CM Corner: School Staff

Travis Chapman

When working assignments, we can feel like we receive a little direction and then are thrown into the day and it is either sink or swim, especially when approaching student behavior.  These situations can cause people to feel very alone when dealing with the various situations that come our way.  However, we there are several resources available for you throughout the day, the other staff members in the building!  We’ll look at how classroom paraprofessionals, the teacher next door and the office/behavioral staff can aid in managing student behavior.

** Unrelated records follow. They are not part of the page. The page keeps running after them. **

(** The upgrade to Altair.  Every field phase 0 and Altair share is kept, under
    the new fork.  Validator [i] gets flag [k] for the previous epoch exactly if one of
    the pending attestations of phase 0 with [i] among its attesters earns [k]; no flag
    is set for the current epoch and every inactivity score is zero.  Both sync
    committees are the one elected on the upgraded state, which is well formed. *)
Theorem altair_upgrade_translates `{Crypto} `{Sp : BeaconSpec} `{Fs : ForkSpec} `{Aggregation} (M : Z)
    (pre : BeaconState) version post :
  base_ok M pre -> upgrade_to_altair pre version = Ok post ->
  al_base post = with_fork pre (next_fork pre version) /\ altair_ok M post /\
  (forall i k, 0 <= i -> 0 <= k < 3 ->
     flagged post false i k = true <-> exists att, att ∈ previous_epoch_attestations pre /\ attests post att i k) /\
  al_current_epoch_participation post = replicate (length (validators pre)) 0 /\
  al_inactivity_scores post = replicate (length (validators pre)) 0 /\
  get_next_sync_committee post = Ok (al_current_sync_committee post) /\
  al_next_sync_committee post = al_current_sync_committee post.
Proof.
  intros Hb. unfold upgrade_to_altair. intros (pp & Hpp & (cp & Hcp & (sc & Hsc & (a1 & Hloop & (c1 & Hc1 & (c2 & Hc2 &
    [= <-])%bind_Ok_inv)%bind_Ok_inv)%bind_Ok_inv)%bind_Ok_inv)%bind_Ok_inv)%bind_Ok_inv.
  assert (0 <= num_validators pre) as Hn by (unfold num_validators, zlen; lia).
  apply zero_list_Ok in Hpp, Hcp, Hsc; [|done..]. unfold num_validators, zlen in Hpp, Hcp, Hsc.
  rewrite Nat2Z.id in Hpp, Hcp, Hsc. subst pp cp sc.
  pose proof (translate_current _ _ _ Hloop) as Hcur. cbn in Hcur. apply translate_all_spec in Hloop as [Hbase Hscores _ _ Hlen Hflags Hok].
  cbn in Hbase, Hscores. pose proof (Hok false) as Hokp. pose proof (Hok true) as Hokc. pose proof (Hlen false) as Hlp.
  pose proof (Hlen true) as Hlc. cbn in Hokp, Hokc, Hlp, Hlc.
  rewrite length_replicate in Hlp, Hlc.
  assert (Forall flags_ok (replicate (length (validators pre)) 0)) as Hz by (by apply Forall_replicate).
  split; [done|]. split.
  - split; cbn; rewrite ?Hbase, ?Hscores, ?length_replicate; try done; [by destruct Hb|auto|auto|].
    apply Forall_replicate. by split.
  - split_and!; try done.
    + intros i k Hi Hk. transitivity (flagged a1 false i k = true); [done|]. rewrite Hflags by done.
      assert (flagged (mkAltairState (with_fork pre (next_fork pre version)) (replicate (length (validators pre)) 0)
        (replicate (length (validators pre)) 0) (replicate (length (validators pre)) 0)
        (mkSyncCommittee (replicate (Z.to_nat SYNC_COMMITTEE_SIZE) default_pubkey) default_pubkey)
        (mkSyncCommittee (replicate (Z.to_nat SYNC_COMMITTEE_SIZE) default_pubkey) default_pubkey)) false i k = false) as Hzero.
      { unfold flagged, participation. cbn.
        assert (default 0 (replicate (length (validators pre)) 0 !! Z.to_nat i) = 0) as ->.
        { destruct (replicate _ _ !! _) eqn:Hr; [by apply lookup_replicate in Hr as [-> _]|done]. }
        by rewrite has_flag_testbit, Z.testbit_0_l by lia. }
      rewrite Hzero. split.
      * intros [?|(_ & att & Hatt & Ha)]; [done|]. exists att. split; [done|]. eapply attests_base; [|exact Ha]. exact Hbase.
      * intros (att & Hatt & Ha). right. split; [done|]. exists att. split; [done|]. eapply attests_base; [|exact Ha]. symmetry. exact Hbase.
    + cbn. erewrite (next_sync_committee_base _ a1) in Hc2 by done. rewrite Hc1 in Hc2. by injection Hc2.
Qed.

(** An epoch with one pending attestation, timely and for the right head. *)
Definition ex_phase0 : BeaconState :=
  with_previous_epoch_attestations
    (ex_base 16 [ex_member 0 Byte.x00 32 u64_max u64_max] [32000000000])
    [mkPendingAttestation (mkBitlist [Byte.x01] 1)
       (mkAttestationData 15 0 (replicate 32 Byte.x07) (mkCheckpoint 0 (replicate 32 Byte.x00))
          (mkCheckpoint 1 (replicate 32 Byte.x07))) 1 0].
Definition ex_altair_version : bytes := [Byte.x01; Byte.x00; Byte.x00; Byte.x01].
Definition ex_upgraded : AltairState :=
  ok_value (ex_altair 0 [] []) (@upgrade_to_altair ex_crypto minimal minimal_forks ex_aggregation ex_phase0 ex_altair_version).

Lemma ex_upgrade_accepted :
  @upgrade_to_altair ex_crypto minimal minimal_forks ex_aggregation ex_phase0 ex_altair_version = Ok ex_upgraded.
Proof. vm_compute. reflexivity. Qed.
Lemma ex_upgraded_flags : al_previous_epoch_participation ex_upgraded = [7].
Proof. vm_compute. reflexivity. Qed.

Lemma altair_upgrade_translates_witness :
  exists post, @upgrade_to_altair ex_crypto minimal minimal_forks ex_aggregation ex_phase0 ex_altair_version = Ok post /\
    @altair_ok minimal 32000000000 post /\ al_previous_epoch_participation post = [7] /\
    fork_current_version (fork post) = ex_altair_version.
Proof.
  exists ex_upgraded. split; [exact ex_upgrade_accepted|].
  destruct (@altair_upgrade_translates ex_crypto minimal minimal_forks ex_aggregation 32000000000 ex_phase0 ex_altair_version ex_upgraded)
    as (Hbase & Hok & _).
  - assert (@base_ok minimal 32000000000 (ex_base 16 [ex_member 0 Byte.x00 32 u64_max u64_max] [32000000000])) as Hb
      by (apply ex_base_ok; ex_ranges).
    destruct Hb. by constructor.
  - exact ex_upgrade_accepted.
  - split; [exact Hok|]. split; [exact ex_upgraded_flags|]. rewrite Hbase. reflexivity.
Defined.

Regardless of your position, as a teacher or paraprofessional, additional paraprofessional staff in the classroom can be an incredible asset, not only in helping manage student behavior, but in the regular classroom routine and procedures.  We must remember that we are guests in their everyday environment, so it is essential that we work well with them.  They can offer valuable insight into regular classroom expectations, schedule of the day and in basic procedures.  If you are working as a paraprofessional as well, they may be a great person to ask questions if the classroom teacher is busy.  If you are a teacher, they can help bring credibility to your authority that day.  Either way, students will observe your relationships with their full-time staff and will act accordingly.  If we maintain a positive, professional relationship, as staff, we model the appropriate behavior and as a team work to address the behavior in the classrooms.
If you are working as a teacher, you may not have paraprofessional support in the classroom.  Sometimes, this can prove a challenge with student behavior.  Another great resource is the teacher next door.  When you arrive to your position, on a break or as you have time, introduce yourself.  Let them know who you are and what room you are working in that day.  They can often help if you have questions about the lesson plan, where various rooms are in the building and may even be able to support you if student behavior begins to escalate beyond your control.  When you introduce yourself, ask them if they would be willing to assist you if you need help.  That assistance could be tips on school-wide behavioral strategies, them stepping into the classroom and talking with the students or being able to send an escalated student to their room to collect themselves.
As a classroom teacher, another point of contact you could use is the main office/behavioral specialists.  One of the biggest recommendations that we make is to ask questions about behavior policies when you check in upon your arrival.  But, if misbehavior is escalating beyond your control or remaining a major issue throughout the day, you don’t need to wait until it’s out of your control to call them.  Touch base with the appropriate staff.  One statement that we hear frequently is, “I don’t want to ask for help because . . .”  However, if we call and ask for help as things are escalating, they can step in and assist as a preventative measure.  Perhaps you call while the students are at recess, during your prep period or on lunch to ask for their advice.  Let them know what behavior you’re continuing to observe and what you’ve tried.  We come to our positions with any number of experiences, but our students are not the same, and classroom management is not a one-size-fits-all.  Often, their staff know more about those student situations and are aware of the student’s behavior tendencies.  Then, take the advice and try to work within their system.  Their policy may not be to swoop in and remove the student, or if they do remove the student, it may be their procedure to return the student to the classroom.  Be flexible and adapt as best as possible with these policies as it builds a culture of teamwork and support with the full-time staff and will translate to consistent expectations across the board.
While we are on assignments, we are guests in their programs and our goal is to integrate into their as seamlessly as we can.  The more we do, the more consistency we build in staff approach and response which communicates consistent expectations for behavior.  The more we effectively use these staff relationships, the more we will see appropriate classroom behavior.